(** [publishVisitorUpdated] *)
Definition publishVisitorUpdated (visitor : VisitorInfo) : M SharedVisitors unit :=
  connected ← gets (fun s => pubClient s && isConnected s);
  if negb connected then mret tt
  else
    try_catch
      (send_command (HSet (id visitor) visitor);;
       send_command (Publish {| type := Updated; visitor := visitor;
                                instanceId := INSTANCE_ID |}))
      (fun _ => mret tt).

(** [getAllSharedVisitors]: [hGetAll] rejects like any other command. *)
Definition getAllSharedVisitors : M SharedVisitors (list VisitorInfo) :=
  connected ← gets (fun s => pubClient s && isConnected s);
  if negb connected then mret []
  else
    try_catch
      (fun s =>
         match rejections (redis s) with
         | true :: _ =>
             (Thrown "redis: command rejected", with_redis next_rejection s)
         | _ => (Returned (map snd (map_to_list (visitors (redis s)))),
                 with_redis next_rejection s)
         end)
      (fun _ => mret []).

(** [isSharedVisitorsConnected] *)
Definition isSharedVisitorsConnected (s : SharedVisitors) : bool := isConnected s.

(** *** The publishing functions, one [await] at a time

    The definitions above are the functions as a caller that awaits
    them sees them, when nobody writes to [visitor] meanwhile.  Each body
    is the check of the connection and then, inside one [try], commands
    that are awaited one after the other; the arguments of a command are
    evaluated when the command is issued, so [JSON.stringify] reads the
    object [visitor] as it is at that moment. *)
Inductive Step : Type :=
| IssueHSet
| IssueExpire
| IssueHDel
| IssuePublish (type : VisitorEventType).

(** The commands of the three bodies, in order. *)
Definition steps_of (type : VisitorEventType) : list Step :=
  match type with
  | Joined => [IssueHSet; IssueExpire; IssuePublish Joined]
  | Left => [IssueHDel; IssuePublish Left]
  | Updated => [IssueHSet; IssuePublish Updated]
  end.

(** The command of a step, from [visitor] as it is when the step is
    taken. *)
Definition command_of (step : Step) (visitor : VisitorInfo) : Command :=
  match step with
  | IssueHSet => HSet (id visitor) visitor
  | IssueExpire => Expire VISITOR_TTL
  | IssueHDel => HDel (id visitor)
  | IssuePublish type =>
      Publish {| type := type; visitor := visitor; instanceId := INSTANCE_ID |}
  end.



(** *** The subscription

    What arrives on the channel is a string; [JSON.parse] either throws
    on it or yields the event it encodes. *)
Inductive ChannelMessage : Type :=
| Malformed (raw : string)
| Encoded (event : VisitorEvent).

Definition JSON_parse_event (message : ChannelMessage) : Outcome VisitorEvent :=
  match message with
  | Malformed _ => Thrown "SyntaxError"
  | Encoded event => Returned event
  end.

(** The callbacks act on the state [St] of the process that registered
    them. *)
Context {St : Type}.

Definition EventCallback : Type := VisitorEvent → M St unit.

(** [eventCallbacks.forEach(cb => cb(event))]: in order; an exception
    leaves the loop. *)
Fixpoint forEach (eventCallbacks : list EventCallback) (event : VisitorEvent)
    : M St unit :=
  match eventCallbacks with
  | [] => mret tt
  | cb :: rest => cb event;; forEach rest event
  end.

(** The listener given to [subClient.subscribe] in [initSharedVisitors]. *)
Definition onChannelMessage (eventCallbacks : list EventCallback)
    (message : ChannelMessage) : M St unit :=
  try_catch
    (event ← await (JSON_parse_event message);
     if negb (String.eqb (instanceId event) INSTANCE_ID)
     then forEach eventCallbacks event
     else mret tt)
    (fun _ => mret tt).

(** [onVisitorEvent] *)
Definition onVisitorEvent (callback : EventCallback)
    (eventCallbacks : list EventCallback) : list EventCallback :=
  eventCallbacks ++ [callback].
End SharedVisitorsModule.

(** ** The session controller ([server/index.ts]) *)

(** [WebSocket.OPEN] *)
Definition OPEN : Z := 1.

(** A socket as the handlers see it: the [visitorId] that [open] attaches
    to it, and its [readyState]. *)
Record WebSocket : Type := {
  visitorId : option string;
  readyState : Z;
}.

(** Server to client messages ([WSMessage] with its payload). *)
Inductive WSMessage : Type :=
| welcome (visitor : VisitorInfo) (visitors : list VisitorInfo)
| visitor_joined (visitor : VisitorInfo)
| visitor_updated (visitor : VisitorInfo)
| visitor_left (visitor : VisitorInfo).

(** What leaves the process other than through [pubClient]: [ws.send] on
    the socket of a visitor, and the calls of [trackUniqueVisitor]. *)
Inductive Effect : Type :=
| Send (recipient : string) (message : WSMessage)
| TrackUniqueVisitor (fingerprint crossBrowser : string).

(** A call of a publishing function that the handler did not await and
    that has not come to its end: the steps it has still to take, and the
    object [visitor] it was given.  The object is shared with
    [localVisitors] for as long as the map holds that very object:
    [held_as] is the key under which it does.  [about] is the object as
    it is now. *)
Record Call : Type := {
  todo : list Step;
  about : VisitorInfo;
  held_as : option string;
}.

(** The module's three maps, the state of [shared-visitors.ts], the
    effects so far (oldest first), and the calls of publishing functions
    that wait for a reply of the store (oldest first). *)
Record Server : Type := {
  localVisitors : gmap string VisitorInfo;
  allVisitors : gmap string VisitorInfo;
  connections : gmap string WebSocket;
  shared : SharedVisitors;
  effects : list Effect;
  pending : list Call;
}.

Definition on_localVisitors (f : gmap string VisitorInfo → gmap string VisitorInfo)
    (s : Server) : Server :=
  {| localVisitors := f (localVisitors s); allVisitors := allVisitors s;
     connections := connections s; shared := shared s; effects := effects s;
     pending := pending s |}.

Definition on_allVisitors (f : gmap string VisitorInfo → gmap string VisitorInfo)
    (s : Server) : Server :=
  {| localVisitors := localVisitors s; allVisitors := f (allVisitors s);
     connections := connections s; shared := shared s; effects := effects s;
     pending := pending s |}.

Definition on_connections (f : gmap string WebSocket → gmap string WebSocket)
    (s : Server) : Server :=
  {| localVisitors := localVisitors s; allVisitors := allVisitors s;
     connections := f (connections s); shared := shared s; effects := effects s;
     pending := pending s |}.

Definition emit (es : list Effect) (s : Server) : Server :=
  {| localVisitors := localVisitors s; allVisitors := allVisitors s;
     connections := connections s; shared := shared s;
     effects := effects s ++ es; pending := pending s |}.

Definition on_pending (f : list Call → list Call) (s : Server) : Server :=
  {| localVisitors := localVisitors s; allVisitors := allVisitors s;
     connections := connections s; shared := shared s; effects := effects s;
     pending := f (pending s) |}.

(** Run a function of [shared-visitors.ts] on its part of the state. *)
Definition in_shared {A} (m : M SharedVisitors A) : M Server A :=
  fun s =>
    let '(o, sh) := m (shared s) in
    (o, {| localVisitors := localVisitors s; allVisitors := allVisitors s;
           connections := connections s; shared := sh; effects := effects s;
           pending := pending s |}).

(** The object that [localVisitors] holds under [key] is written to: a
    call that was given that object finds [visitor] when it reads it. *)
Definition written (key : string) (visitor : VisitorInfo) (c : Call) : Call :=
  if decide (held_as c = Some key)
  then {| todo := todo c; about := visitor; held_as := held_as c |}
  else c.

(** [localVisitors] gives up the object it holds under [key] (the entry
    is deleted, or set to another object): a call that was given that
    object keeps it, and nobody writes to it any more. *)
Definition released (key : string) (c : Call) : Call :=
  if decide (held_as c = Some key)
  then {| todo := todo c; about := about c; held_as := None |}
  else c.

(** The sockets [broadcast] writes to. *)
Definition recipients (excludeId : option string)
    (connections : gmap string WebSocket) : list string :=
  map fst
    (filter (fun entry => Some (fst entry) ≠ excludeId
                          ∧ readyState (snd entry) = OPEN)
            (map_to_list connections)).

(** [broadcast] *)
Definition broadcast (message : WSMessage) (excludeId : option string)
    : M Server unit :=
  modify (fun s =>
    emit (map (fun to => Send to message) (recipients excludeId (connections s))) s).

Definition setClient (visitor : VisitorInfo) (c : option ClientInfo) : VisitorInfo :=
  {| id := id visitor; server := server visitor; client := c;
     connectedAt := connectedAt visitor |}.

(** Client to server messages.  [JSON.parse] throws on [Unparsable];
    the payload of a [client_info] message may lack its property. *)
Record ClientInfoPayload : Type := {
  clientInfo : option ClientInfo;
}.

Inductive ClientMessage : Type :=
| Unparsable (raw : string)
| OtherType (type : string)
| client_info (payload : option ClientInfoPayload).

Definition JSON_parse_message (message : ClientMessage) : Outcome ClientMessage :=
  match message with
  | Unparsable _ => Thrown "SyntaxError"
  | data => Returned data
  end.

Section Controller.
Variable INSTANCE_ID : string.

(** A publishing function called without [await], as the three handlers
    call them.  The body runs up to its first [await]: the check of the
    connection and the first command, which is the write to the
    directory.  The rest of the body waits for the reply.  A rejection
    ends the call: its [catch] only logs. *)
Definition unawaited (type : VisitorEventType) (visitor : VisitorInfo)
    (held_as : option string) : M Server unit :=
  connected ← gets (fun s => pubClient (shared s) && isConnected (shared s));
  if negb connected then mret tt
  else
    match steps_of type with
    | [] => mret tt
    | first :: rest =>
        try_catch
          (in_shared (send_command (command_of INSTANCE_ID first visitor));;
           modify (on_pending (fun calls =>
                     calls ++ [{| todo := rest; about := visitor;
                                  held_as := held_as |}])))
          (fun _ => mret tt)
    end.

(** The reply to the command of the [n]-th call arrives and the call goes
    on: it issues its next command, from [visitor] as it is now, or it
    has come to its end. *)
Definition resume (n : nat) : M Server unit :=
  call ← gets (fun s => pending s !! n);
  match call with
  | Some c =>
      match todo c with
      | step :: rest =>
          try_catch
            (in_shared (send_command (command_of INSTANCE_ID step (about c)));;
             modify (on_pending (<[n := {| todo := rest; about := about c;
                                           held_as := held_as c |}]>)))
            (fun _ => modify (on_pending (delete n)))
      | [] => modify (on_pending (delete n))
      end
  | None => mret tt
  end.
(** X20.  When the output file can be opened for writing, the generator
    returns and leaves a file of [num_docs] lines (none when [num_docs] is
    negative), and [json.loads] reads line [i] back as the record that was
    written for document [i], whatever texts were drawn.  When the file
    cannot be opened, the call raises what [open] raised and writes
    nothing. *)
Theorem generate_sample_data_outcome (num_docs : Z) (output_file : list N)
    (rand : nat -> nat) (w : World) :
  (exists content,
     generate_sample_data (Ok tt) num_docs output_file rand w
     = (Ok tt, mkWorld (<[output_file := content]> (files w)) (stores w)) /\
     length (file_lines content) = Z.to_nat num_docs /\
     map Json.loads (file_lines content)
     = map (fun i => Ok (strings_object (sample_doc rand i))) (seq 0 (Z.to_nat num_docs))) /\
  (forall e, generate_sample_data (Raise e) num_docs output_file rand w = (Raise e, w)).
Proof.
  split; [|done]. eexists. split; [apply generate_sample_data_world|].
  rewrite sample_lines_read. split.
  - by rewrite length_map, length_seq.
  - rewrite map_map. apply map_ext. intros i. apply sample_line_loads.
Qed.
(** [res.json(v)] *)
Definition res_json (v : value) (res : Response) : Response :=
  {| statusCode := statusCode res; payload := Some (Json v);
     finished := true; destroyed := destroyed res |}.

(** [res.send(text)] *)
Definition res_send (s : string) (res : Response) : Response :=
  {| statusCode := statusCode res; payload := Some (Text s);
     finished := true; destroyed := destroyed res |}.

(** [res.connection.destroy()] *)
Definition res_connection_destroy (res : Response) : Response :=
  {| statusCode := statusCode res; payload := payload res;
     finished := finished res; destroyed := true |}.

Definition error_json (msg : string) : value := VObj [("error", VStr msg)].

(** ** Configuration *)

Record Options := mkOptions {
  unreliable : bool;
  failSensors : bool
}.

Definition DELAY_REQ_MIN : Q := 0.
Definition DELAY_REQ_MAX : Q := 1000.
Definition DELAY_ACTION_MIN : Q := 2000.
Definition DELAY_ACTION_MAX : Q := 5000.

Definition ERROR_HANG_RATE (o : Options) : Q := if unreliable o then 0.05 else 0.
Definition ERROR_502_RATE (o : Options) : Q := if unreliable o then 0.05 else 0.
Definition ERROR_CLOSE_RATE (o : Options) : Q := if unreliable o then 0.05 else 0.
Definition ERROR_TEXT_ERROR (o : Options) : Q := if unreliable o then 0.05 else 0.

Definition FAILURE_RATE (o : Options) : Q := if failSensors o then 0.2 else 0.

Definition ERROR_TEXT_CONTENT : string :=
  "This site is inaccessible. Please try again.".
(** X5. An instance of KWin answers discovery exactly when
    [vdagent_kwin_is_available] says it is available. An apply call that
    lacks the instance, the management protocol or the layout returns -1
    at once: it sends no request, makes no round trip and does not sleep.
    An apply call that has them but gets no configuration object returns
    -1 after the round trip that opens the call: it has made exactly that
    one round trip, has sent no request and has not slept. *)
Theorem kwin_unavailable_is_inert :
  (∀ kwin,
     vdagent_kwin_is_available kwin = true
     ↔ is_Some (KWin.vdagent_kwin_get_resolutions kwin))
  ∧ (∀ wl kwin mon_config config signals,
       ¬ (vdagent_kwin_is_available kwin = true ∧ is_Some mon_config) →
       let out := KWin.vdagent_kwin_set_monitor_config wl kwin mon_config config signals in
       KWin.ret out = -1 ∧ KWin.requests out = []
       ∧ KWin.roundtrips (KWin.final out) = 0%nat
       ∧ KWin.slept_usec (KWin.final out) = 0)
  ∧ (∀ wl kwin mon_config signals,
       vdagent_kwin_is_available kwin = true → is_Some mon_config →
       let out := KWin.vdagent_kwin_set_monitor_config wl kwin mon_config None signals in
       KWin.ret out = -1 ∧ KWin.requests out = []
       ∧ KWin.roundtrips (KWin.final out) = 1%nat
       ∧ KWin.slept_usec (KWin.final out) = 0).
Proof.
  split; [|split].
  - intros [k|]; cbn; [|split; [done|by intros [? ?]]].
    destruct (KWin.output_management k) as [hd|]; cbn.
    + split; [by eexists|done].
    + split; [done|by intros [? ?]].
  - intros wl kwin mon_config config signals Hnot out. subst out.
    destruct (kwin_apply_cases wl kwin mon_config config signals)
      as [[_ ->]|[(Hav & Hmon & _)|(Hav & Hmon & _)]]; [done| |]; by destruct Hnot.
  - intros wl kwin mon_config signals Hav Hmon out. subst out.
    destruct (kwin_apply_cases wl kwin mon_config None signals)
      as [[Hnot _]|[(_ & _ & _ & ->)|(_ & _ & [? ?] & _)]]; [by destruct Hnot|done|done].
Qed.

→ Description of the task
Search the entries for the string "given" and collect each line that has it.

→ Exercise output
(** The listener given to [subClient.subscribe] in [initSharedVisitors]. *)
    object [visitor] it was given.  The object is shared with
    call that was given that object finds [visitor] when it reads it. *)
    is deleted, or set to another object): a call that was given that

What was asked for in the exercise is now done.